After the steep, winding drive, I was relieved to reach Helen, a pseudo Bavarian village near the Chattahoochee River. The buildings in the town, even the motels, are patterned after Bavarian or Alpine structures, and German sausages and baked goods abound in restaurants throughout the village. Helen and nearby Unicoi State Park provide a vacation Mecca for Atlantans, and the town was almost “carnival” during our stay. Loud music could be heard along the river, and the streets were crowded with a surprising number of teenagers and young adults, many in pick-up trucks “vrooming” loudly.
Helen was once a sawmill town that boasted the largest band sawmill in Georgia. When the sawmill business floundered, Helen prospered from the building of a railway through town, and even underwent a small gold rush (that produced a scant supply of gold), then became an Alpine Village during the late 60’s when it came into its own as a tourist attraction. The story is told that John Kollock, a veteran of WWII, served in the Army in the Bavarian area of Germany and following the war, became a week-end resident in Helen. He envisioned this small town in north Georgia as a future Alpine village. Helen bought into his vision, and shops and residences in the small town were converted to buildings with an Alpine motif. According to author Matt Gedney, a builder named Roy Sims developed many of the Alpine structures sketched by John Kollock. When he first saw Kollock’s sketches for the town, he said, “I don’t know the difference between a Swiss chalet and a geisha house, but we’ll do it.” Business and motel owners were required to live on the premises of their establishments so that proprietors had a vested interest in the success of the town. Gedney says that in the words of businessmen in a locally-run investment corporation, Helen “would not become a tacky tourist trap like Gatlinburg.”
Helen is situated at 1600 feet and ridges on either side extend for ten miles to the peak of the Blue Ridge at heights of nearly 4000 feet. The town sits at the headwaters of the Chattahoochee River, and tubing businesses thrive in the summer and early Fall. During our stay there, the brightly-colored blue and yellow tubes moving down the river looked tempting, as the weather was humid during the day, especially around lunch time when we went out to the Nacoochee Grill close to the Habersham Winery.

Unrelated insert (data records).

(* ===== verification/X86Boot.v ===== *)
(** * Start-up of the x86-64 page frame allocator

    What [physmem_init] makes of the boot loader's memory map. *)

From S2P Require Import Prelude Libc LibProps PhysMem X86Bits X86Phys.

(** ** The bitmap before the memory map is read *)
Definition initial_word : Z := 0x0F0F0F0F0F0F0F0F.

Lemma le_words_initial n : le_words (replicate (8 * n) 15) = replicate n initial_word.
Proof.
  induction n as [|n IH]; [done|]. replace (8 * S n)%nat with (8 + 8 * n)%nat by lia.
  rewrite replicate_add. cbn [replicate app le_words Nat.add]. by rewrite IH.
Qed.

Lemma initial_flags :
  forallb (λ j, Bool.eqb (flag initial_word j) ((j mod 8 <? 4) || (j =? 31))) flags32 = true.
Proof. by vm_compute. Qed.

Lemma mod_8_32 p : (p mod 32) mod 8 = p mod 8.
Proof. change 32 with (8 * 4). rewrite Z.rem_mul_r by lia. by rewrite Z.mul_comm, Z.mod_add, Z.mod_mod by lia. Qed.

Lemma initial_flag p : flag initial_word p = (p mod 8 <? 4) || (p mod 32 =? 31).
Proof.
  rewrite <- flag_mod32, <- mod_8_32. pose proof initial_flags as H. rewrite forallb_forall in H.
  apply Bool.eqb_prop, H. apply list_elem_of_In, flags32_complete.
Qed.

Lemma taken_initial n p :
  0 ≤ p < 64 * Z.of_nat n →
  taken (replicate n initial_word) p = (p mod 8 <? 4) || (p mod 32 =? 31).
Proof.
  intros Hp. unfold taken. rewrite lookup_replicate_2; [apply initial_flag|].
  assert (p / 64 < Z.of_nat n) by (apply Z.div_lt_upper_bound; lia). pose proof (Z.div_pos p 64). lia.
Qed.

(** ** Permanent allocation *)
Lemma word_align64_spec a :
  0 ≤ a < 2 ^ 32 - 4 → a ≤ word_align64 a < a + 4 ∧ word_align64 a mod 4 = 0.
Proof.
  intros Ha. pose proof (word_align_spec a Ha) as Hw. unfold word_align in Hw. unfold word_align64.
  destruct (negb (Z.land a 3 =? 0)); [|done].
  unfold u64. rewrite Z.mod_small by lia. by rewrite u32_id in Hw by (unfold is_u32; lia).
Qed.

(** The allocator can serve [bytes] more bytes below 4 GB. *)
Definition room64 (st : stalloc_t) (bytes : Z) : Prop :=
  0 < free_area_start st ∧ 0 ≤ bytes ∧ free_area_start st + bytes < 0xffffffff - 4.
(* ===== verification/X86Paging.v ===== *)
(** * Virtual memory on x86-64 (vm/x86_64/mm_virt.c)

    Page tables of four levels, taken from a pool of 1024 tables in the kernel's
    image.  A pointer to a table is its address; [pt_pool_addr] is the address of
    the pool, which the linker chooses.  Interrupts are disabled and restored
    around [vm_map] and left out, and so are the instructions that drop
    translations from the TLB. *)

From S2P Require Import Prelude Libc PhysMem X86Bits X86Phys.

Definition VM_PTP_SIZE : Z := 1024.
Definition VMM_KERNEL_SPACE : Z := 0x00007FFFFFFFFFFF.
Definition PAGE_MASK : Z := 0xFFFFFFFFFFFFF000.
Definition PAGE_PRESENT : Z := 0x1.
Definition PAGE_WRITE : Z := 0x2.
Definition PAGE_USER : Z := 0x4.
Definition PAGE_TABLE_ENTRIES : nat := 512.

(** Indices of an address in the tables of the four levels. *)
Definition VMM_INDEX_PML4 (x : Z) : Z := Z.land (Z.shiftr x 39) 0x1FF.
Definition VMM_INDEX_PDP (x : Z) : Z := Z.land (Z.shiftr x 30) 0x1FF.
Definition VMM_INDEX_PDIR (x : Z) : Z := Z.land (Z.shiftr x 21) 0x1FF.
Definition VMM_INDEX_PTABLE (x : Z) : Z := Z.land (Z.shiftr x 12) 0x1FF.

(** ** State *)
Record vm64 := Vm64 {
  pt_pool : list (list Z);
  pt_bitmap : list Z;
  kernel_pml4 : Z;
  kmalloc_addr : Z;
  vm_lock : bool;
  cr3 : Z
}.

Definition set_pool (x : list (list Z)) (v : vm64) : vm64 :=
  let 'Vm64 _ b c d e f := v in Vm64 x b c d e f.
Definition set_ptmap (x : list Z) (v : vm64) : vm64 :=
  let 'Vm64 a _ c d e f := v in Vm64 a x c d e f.
Definition set_kernel_pml4 (x : Z) (v : vm64) : vm64 :=
  let 'Vm64 a b _ d e f := v in Vm64 a b x d e f.
Definition set_kmalloc_addr (x : Z) (v : vm64) : vm64 :=
  let 'Vm64 a b c _ e f := v in Vm64 a b c x e f.
Definition set_vm_lock (x : bool) (v : vm64) : vm64 :=
  let 'Vm64 a b c d _ f := v in Vm64 a b c d x f.
Definition vmm_setcr3 (pdbr : Z) (v : vm64) : vm64 :=
  let 'Vm64 a b c d e _ := v in Vm64 a b c d e pdbr.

The Nacoochee Grill has the distinction of being one of the few restaurants with a chef that cooks on a true live fire grill fueled by North Georgia hardwoods (usually red or white oak) and is started every day with pure Tennessee charcoal. Owners of the grill claim they avoid using man-made pellets, propane, natural gas, or inferior woods. The restaurant is actually a rural north Georgia farmhouse that was built in the Leaf community during the early 1900’s and was moved to the Nacoochee Village and restored for restaurant use. I was tempted to taste the Cajun Grill Benedict made of a biscuit topped with poached egg and andouille sausage, garnished with hollandaise sauce, but ordered a more frugal omelet with spinach, mushrooms and tomatoes. It was difficult for me to pass up andouille sausage, an ingredient of Cajun red beans and rice. Another “imported” Cajun dish was Shrimp and Grits, but we Cajuns couldn’t lay claim to the Duck Quesadilla! And whoever heard of serving an oyster po-boy on a hoagie roll? Cher, they don’t know about the hot French bread from Lejeune’s Bakery in Jeanerette, Louisiana, no!
Helen is a small adventure destination for peripatetics, but it was a bit crowded for me, and I’m glad we missed the Oktoberfest, which draws over 100,000 people every year. We missed this event by one week-end!